On August 22, 2005, the Company and Tim J. Carroll entered into the Consulting Agreement in connection with his retirement as the Company’s CFO effective as of October 3, 2005. Pursuant to the Consulting Agreement, Mr. Carroll will serve as a full-time consultant receiving his full base salary for three (3) months until January 3, 2006 and then will serve as a consultant on a part-time basis receiving fifty percent (50%) of his base salary for one (1) month until February 3, 2006. He will also receive a bonus for the year 2005 equal to thirty percent (30%) of his base salary, payable upon the Company’s payment of other 2005 executive officer bonuses. In addition, Mr. Carroll’s options to purchase shares of the Company’s common stock will continue to vest through the period he is providing consulting services to the Company. The Company will also pay COBRA benefits through May 30, 2006 for Mr. Carroll. The Consulting Agreement is filed with this report as Exhibit 10.1 and its contents are incorporated by reference into this Item 5.02.

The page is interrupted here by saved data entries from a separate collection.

Lemma header_fields l code p fuel err : Forall field_ok l -> (length l < fuel)%nat ->
  code <> [] -> trim (upto 10 code) <> [] -> starts_hash (trim (upto 10 code)) = false ->
  header g_dir fuel fname (concat (write_line <$> l) ++ code) p err = (p ← read_fields l p; mret (p, code)) err.
Proof.
  intros Hl. revert p fuel err. induction Hl as [|[k v] l [Hk Hv] Hl IH]; intros p fuel err Hf Hc Ht Hh; destruct fuel as [|fuel]; try (cbn in Hf; lia).
  - cbn [fmap list_fmap concat app header]. destruct code as [|c code]; [done|]. cbv zeta. by rewrite Hh, bool_decide_eq_false_2.
  - cbn [fst snd] in Hk, Hv. set (line := [35; 37] ++ k ++ [58; 32] ++ v). cbn [fmap list_fmap concat].
    assert (write_line (k, v) = line ++ [10]) as -> by (unfold write_line, line; cbn [fst snd]; by rewrite <- !app_assoc).
    rewrite <- !app_assoc. cbn [app header]. set (rest := concat (write_line <$> l) ++ code).
    assert (10 ∉ line) as Hn.
    { destruct (key_clean k Hk) as [Hkc _]. destruct (clean_solid k Hkc) as (_ & _ & Hk10), Hv as (_ & _ & Hv10). unfold line.
      rewrite !not_elem_of_app. split_ands; [intros Hin%list_elem_of_In; cbn in Hin; lia|done|intros Hin%list_elem_of_In; cbn in Hin; lia|done]. }
    destruct (past_first 10 line rest Hn) as [Hp Hu]. change (10 :: rest) with ([10] ++ rest) in *. destruct (line ++ [10] ++ rest) as [|x y] eqn:Hxy; [by destruct line|].
    rewrite <- Hxy in *. cbv zeta. rewrite Hu.
    assert (trim line = line) as Htl.
    { apply trim_id. destruct Hv as (_ & (d & Hd & Hd') & _). split; [by exists 35|]. split; [exists d; unfold line; by rewrite !last_app, Hd|done]. }
    assert (negb (bool_decide (trim line = [])) && negb (starts_hash (trim line)) = false) as -> by (rewrite Htl; by rewrite andb_false_r).
    rewrite Hp. unfold line. rewrite header_line_read by done. cbn [read_fields]. unfold mbind, PM_bind.
    destruct (directive g_dir fname k v p err); [|done..]. unfold rest. rewrite IH; [done|cbn in Hf; lia|done..].
Qed.

Lemma read_fields_app l1 l2 p err : read_fields (l1 ++ l2) p err = (p ← read_fields l1 p; read_fields l2 p) err.
Proof.
  revert p err. induction l1 as [|[k v] l1 IH]; intros p err; [done|]. cbn [app read_fields]. unfold mbind, PM_bind in *.
  destruct (directive g_dir fname k v p err); [|done..]. by rewrite IH.
Qed.

(** Directives that do nothing but set their field. *)
Definition sets (l : list (bytes * bytes)) (p p' : psrc) : Prop := forall err, read_fields l p err = Parsed p' err.

Lemma sets_app l1 l2 p p1 p2 : sets l1 p p1 -> sets l2 p1 p2 -> sets (l1 ++ l2) p p2.
Proof. intros H1 H2 err. rewrite read_fields_app. unfold mbind, PM_bind. by rewrite H1. Qed.

Lemma sets_field (b : bool) k v p p1 : (b = true -> forall err, directive g_dir fname k v p err = Parsed p1 err) ->
  sets (field b k v) p (if b then p1 else p).
Proof. destruct b; intros Hb err; [|done]. cbn [field read_fields]. unfold mbind, PM_bind. by rewrite Hb. Qed.

(** A field that is not written is as it is. *)
Lemma sets_kept (b : bool) k v p p1 : (b = true -> forall err, directive g_dir fname k v p err = Parsed p1 err) -> (b = false -> p1 = p) ->
  sets (field b k v) p p1.
Proof.
  intros H1 H2. assert (p1 = if b then p1 else p) as -> by (destruct b; auto). apply sets_field. intros ->. by apply H1.
Qed.

Lemma parse_ms_dec x key err : 0 < x <= NG_MAX_MS -> parse_ms g_dir (dec x) fname key err = Parsed x err.
Proof.
  intros Hx. unfold parse_ms. rewrite strtoull_dec by (unfold NG_MAX_MS, ULLONG_MAX in *; lia). destruct (dec_ok x ltac:(lia)) as [Hd Hne].
  assert (starts_minus (dec x) = false) as ->.
  { destruct (dec x) as [|c t]; [done|]. apply Forall_cons in Hd as [Hc _]. repeat (destruct c as [|c|c]; try done; try lia). }
  rewrite bool_decide_eq_false_2 by done. unfold mbind, PM_bind, die_when. cbn [orb]. unfold mret, PM_ret.
  rewrite (decide_False (P := [] = bs "ms")), decide_True by done.
  rewrite Z.div_1_r, Z.mul_1_r. destruct (Z.ltb_spec NG_MAX_MS x); [lia|]. destruct (Z.eqb_spec x 0); [lia|]. done.
Qed.

Lemma in_bounds_dec x lo hi msg err : 0 <= x -> lo <= x <= hi -> x <= ULLONG_MAX -> in_bounds (dec x) lo hi msg err = Parsed x err.
Proof.
  intros H0 Hx Hm. unfold in_bounds. rewrite strtoull_dec by lia. destruct (dec_ok x H0) as [Hd Hne].
  assert (starts_minus (dec x) = false) as ->.
  { destruct (dec x) as [|c t]; [done|]. apply Forall_cons in Hd as [Hc _]. repeat (destruct c as [|c|c]; try done; try lia). }
  rewrite (bool_decide_eq_false_2 ([] = dec x)), (bool_decide_eq_false_2 ([] <> [])) by auto. cbn [orb].
  destruct (Z.ltb_spec x lo); [lia|]. destruct (Z.ltb_spec hi x); [lia|]. done.
Qed.
End Lines.


(** ** The whole header *)

(** What a header can say of a service. *)
Record written_ok (fname : bytes) (s : src) : Prop := WrittenOk {
  wo_name : s_name s = fname;
  wo_script : s_script s = None;
  wo_type : NG_TYPE_ONESHOT <= s_type s <= NG_TYPE_TARGET;
  wo_onfail : if s_have_onfail s then NG_ONFAIL_WARN <= s_onfail s <= NG_ONFAIL_SHELL else s_onfail s = 0;
  wo_restart : 0 <= s_restart s <= 1;
  wo_notify : s_notify s = 0 \/ NG_NOTIFY_MIN <= s_notify s <= NG_NOTIFY_MAX;
  wo_start : 0 <= s_start_ms s <= NG_MAX_MS;
  wo_stop : 0 <= s_stop_ms s <= NG_MAX_MS;
  wo_retry : 0 <= s_retry_ms s <= 65535;
  wo_tries : 0 <= s_start_tries s <= NG_MAX_TRIES;
  wo_pflags : s_pflags s = 0 \/ s_pflags s = NG_PF_ORDER_ONLY;
  wo_depon : Forall clean (s_depon s);
  wo_depof : Forall clean (s_depof s);
  wo_exec : s_exec_pre s = [] /\ s_exec_suf s = [] /\ s_direct s = [];
}.

Section Whole.
Context (g_dir fname : bytes) (s : src).
Context (Hs : written_ok fname s).
Notation sets := (sets g_dir fname).
Notation directive_ := (directive g_dir fname).

Lemma on_type p : sets [(bs "type", bs (ng_typename (s_type s)))] p (set_have_type true (set_src (set_type (s_type s)) p)).
Proof.
  intros err. destruct Hs as [_ _ Ht _]. unfold NG_TYPE_ONESHOT, NG_TYPE_TARGET in Ht.
  assert (s_type s = 0 \/ s_type s = 1 \/ s_type s = 2) as [-> | [-> | ->]] by lia; reflexivity.
Qed.

Lemma on_depon p err : directive_ (bs "depon") (join (s_depon s)) p err = Parsed (set_src (fun t => set_depon (s_depon t ++ s_depon s) t) p) err.
Proof.
  transitivity (Parsed (set_src (fun t => set_depon (s_depon t ++ split_into true (join (s_depon s)) []) t) p) err); [reflexivity|].
  by rewrite split_join by apply Hs.
Qed.

Lemma on_depof p err : directive_ (bs "depof") (join (s_depof s)) p err = Parsed (set_src (fun t => set_depof (s_depof t ++ s_depof s) t) p) err.
Proof.
  transitivity (Parsed (set_src (fun t => set_depof (s_depof t ++ split_into true (join (s_depof s)) []) t) p) err); [reflexivity|].
  by rewrite split_join by apply Hs.
Qed.

Lemma on_onfail p err : s_have_onfail s = true -> directive_ (bs "onfail") (onfail_word (s_onfail s)) p err = Parsed (set_src (set_onfail (s_onfail s)) p) err.
Proof.
  intros Hh. pose proof (wo_onfail _ _ Hs) as Ho. rewrite Hh in Ho. unfold NG_ONFAIL_WARN, NG_ONFAIL_SHELL in Ho.
  assert (s_onfail s = 0 \/ s_onfail s = 1 \/ s_onfail s = 2) as [-> | [-> | ->]] by lia; reflexivity.
Qed.

Lemma on_notify p err : s_notify s <> 0 -> directive_ (bs "notify") (dec (s_notify s)) p err = Parsed (set_src (set_notify (s_notify s)) p) err.
Proof.
  intros H0. pose proof (wo_notify _ _ Hs) as [?|Hn]; [done|]. unfold NG_NOTIFY_MIN, NG_NOTIFY_MAX in *.
  transitivity ((fd ← in_bounds (dec (s_notify s)) NG_NOTIFY_MIN NG_NOTIFY_MAX (at_ g_dir fname ++ bs "notify:" ++ dec (s_notify s) ++ bs " must be between " ++ dec NG_NOTIFY_MIN ++ bs " and " ++ dec NG_NOTIFY_MAX); mret (set_src (set_notify (u16 fd)) p)) err); [reflexivity|].
  unfold mbind, PM_bind. rewrite in_bounds_dec by (unfold NG_NOTIFY_MIN, NG_NOTIFY_MAX, ULLONG_MAX; lia). unfold u16. by rewrite Z.mod_small by lia.
Qed.

Lemma on_start p err : 0 < s_start_ms s -> directive_ (bs "start-timeout") (dec (s_start_ms s)) p err = Parsed (set_src (set_start_ms (s_start_ms s)) p) err.
Proof.
  intros H0. pose proof (wo_start _ _ Hs).
  transitivity ((ms ← parse_ms g_dir (dec (s_start_ms s)) fname (bs "start-timeout"); mret (set_src (set_start_ms ms) p)) err); [reflexivity|].
  unfold mbind, PM_bind. by rewrite parse_ms_dec by lia.
Qed.

Lemma on_stop p err : 0 < s_stop_ms s -> directive_ (bs "stop-timeout") (dec (s_stop_ms s)) p err = Parsed (set_src (set_stop_ms (s_stop_ms s)) p) err.
Proof.
  intros H0. pose proof (wo_stop _ _ Hs).
  transitivity ((ms ← parse_ms g_dir (dec (s_stop_ms s)) fname (bs "stop-timeout"); mret (set_src (set_stop_ms ms) p)) err); [reflexivity|].
  unfold mbind, PM_bind. by rewrite parse_ms_dec by lia.
Qed.

Lemma on_retry p err : 0 < s_retry_ms s -> directive_ (bs "start-delay") (dec (s_retry_ms s)) p err = Parsed (set_src (set_retry_ms (s_retry_ms s)) p) err.
Proof.
  intros H0. pose proof (wo_retry _ _ Hs).
  transitivity ((ms ← parse_ms g_dir (dec (s_retry_ms s)) fname (bs "start-delay");
    die_when (65535 <? ms) (at_ g_dir fname ++ bs "start-delay:" ++ dec (s_retry_ms s) ++ bs " exceeds the " ++ dec 65535 ++ bs " ms maximum");;
    mret (set_src (set_retry_ms (u16 ms)) p)) err); [reflexivity|].
  unfold mbind, PM_bind. rewrite parse_ms_dec by (unfold NG_MAX_MS; lia). destruct (Z.ltb_spec 65535 (s_retry_ms s)); [lia|].
  cbn [die_when]. unfold u16. by rewrite Z.mod_small by lia.
Qed.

Item 9.01 Financial Statements and Exhibits.

 

(c) Exhibits.

 

10.1   Consulting and Severance Agreement by and between the Company and Tim J. Carroll dated August 22, 2005.
99.1   Press Release of Seattle Genetics, Inc. dated August 23, 2005.


 

SIGNATURES

 

Pursuant to the requirements of the Securities Exchange Act of 1934, the registrant has duly caused this report to be signed on its behalf by the undersigned hereunto duly authorized.

 

        SEATTLE GENETICS, INC.
Date: August 23, 2005       By:  

/s/ Clay B. Siegall

               

Clay B. Siegall

               

President and Chief Executive Officer


 

INDEX TO EXHIBITS

 

Exhibit No.

 

Description    


10.1   Consulting and Severance Agreement by and between the Company and Tim J. Carroll dated August 22, 2005.
99.1   Press Release of Seattle Genetics, Inc. dated August 23, 2005.